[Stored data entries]
---
Fixpoint zeros (n : nat) : string :=
  match n with O => EmptyString | S n' => String "0" (zeros n') end.

Definition padLeft (width : nat) (s : string) : string :=
  zeros (width - String.length s) +:+ s.

(** [fmt.Sprintf "%.{prec}f"] of the non-negative float whose exact value
    is [num / den]: [strconv] rounds the exact decimal expansion to [prec]
    places, half to even. *)
Definition FormatFixed (prec : nat) (num den : Z) : string :=
  let scale := 10 ^ Z.of_nat prec in
  let t := roundHalfEven (num * scale) den in
  match prec with
  | O => itoa t
  | _ => itoa (t / scale) +:+ "." +:+ padLeft prec (itoa (t mod scale))
  end.

End GoNum.

Import GoNum.

(* ===================================================================== *)
(** ** The data model *)
(* ===================================================================== *)

Record GPUInfo : Type := mkGPUInfo {
  Vendor : string;
  Model : string;
  Memory : string;
  DriverVersion : string;
  PCIAddress : string;
  RawOutput : string;
  Error : string
}.

(** [GPUInfo{}]: every field is the empty string. *)
Definition zeroGPUInfo : GPUInfo := mkGPUInfo "" "" "" "" "" "" "".

Definition setVendor (g : GPUInfo) (v : string) : GPUInfo :=
  mkGPUInfo v (Model g) (Memory g) (DriverVersion g) (PCIAddress g) (RawOutput g) (Error g).
Definition setModel (g : GPUInfo) (v : string) : GPUInfo :=
  mkGPUInfo (Vendor g) v (Memory g) (DriverVersion g) (PCIAddress g) (RawOutput g) (Error g).
Definition setMemory (g : GPUInfo) (v : string) : GPUInfo :=
  mkGPUInfo (Vendor g) (Model g) v (DriverVersion g) (PCIAddress g) (RawOutput g) (Error g).
Definition setDriverVersion (g : GPUInfo) (v : string) : GPUInfo :=
  mkGPUInfo (Vendor g) (Model g) (Memory g) v (PCIAddress g) (RawOutput g) (Error g).
Definition setPCIAddress (g : GPUInfo) (v : string) : GPUInfo :=
  mkGPUInfo (Vendor g) (Model g) (Memory g) (DriverVersion g) v (RawOutput g) (Error g).
Definition setRawOutput (g : GPUInfo) (v : string) : GPUInfo :=
  mkGPUInfo (Vendor g) (Model g) (Memory g) (DriverVersion g) (PCIAddress g) v (Error g).

(** [time.Duration] counts nanoseconds. *)
Record GPUDetector : Type := mkGPUDetector { timeout : Z }.

Definition second : Z := 1000000000.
---
What you are asked to do
Retype the records above exactly.

Solution for this task
Fixpoint zeros (n : nat) : string :=
  match n with O => EmptyString | S n' => String "0" (zeros n') end.

Definition padLeft (width : nat) (s : string) : string :=
  zeros (width - String.length s) +:+ s.

(** [fmt.Sprintf "%.{prec}f"] of the non-negative float whose exact value
    is [num / den]: [strconv] rounds the exact decimal expansion to [prec]
    places, half to even. *)
Definition FormatFixed (prec : nat) (num den : Z) : string :=
  let scale := 10 ^ Z.of_nat prec in
  let t := roundHalfEven (num * scale) den in
  match prec with
  | O => itoa t
  | _ => itoa (t / scale) +:+ "." +:+ padLeft prec (itoa (t mod scale))
  end.

End GoNum.

Import GoNum.

(* ===================================================================== *)
(** ** The data model *)
(* ===================================================================== *)

Record GPUInfo : Type := mkGPUInfo {
  Vendor : string;
  Model : string;
  Memory : string;
  DriverVersion : string;
  PCIAddress : string;
  RawOutput : string;
  Error : string
}.

(** [GPUInfo{}]: every field is the empty string. *)
Definition zeroGPUInfo : GPUInfo := mkGPUInfo "" "" "" "" "" "" "".

Definition setVendor (g : GPUInfo) (v : string) : GPUInfo :=
  mkGPUInfo v (Model g) (Memory g) (DriverVersion g) (PCIAddress g) (RawOutput g) (Error g).
Definition setModel (g : GPUInfo) (v : string) : GPUInfo :=
  mkGPUInfo (Vendor g) v (Memory g) (DriverVersion g) (PCIAddress g) (RawOutput g) (Error g).
Definition setMemory (g : GPUInfo) (v : string) : GPUInfo :=
  mkGPUInfo (Vendor g) (Model g) v (DriverVersion g) (PCIAddress g) (RawOutput g) (Error g).
Definition setDriverVersion (g : GPUInfo) (v : string) : GPUInfo :=
  mkGPUInfo (Vendor g) (Model g) (Memory g) v (PCIAddress g) (RawOutput g) (Error g).
Definition setPCIAddress (g : GPUInfo) (v : string) : GPUInfo :=
  mkGPUInfo (Vendor g) (Model g) (Memory g) (DriverVersion g) v (RawOutput g) (Error g).
Definition setRawOutput (g : GPUInfo) (v : string) : GPUInfo :=
  mkGPUInfo (Vendor g) (Model g) (Memory g) (DriverVersion g) (PCIAddress g) v (Error g).

(** [time.Duration] counts nanoseconds. *)
Record GPUDetector : Type := mkGPUDetector { timeout : Z }.

Definition second : Z := 1000000000.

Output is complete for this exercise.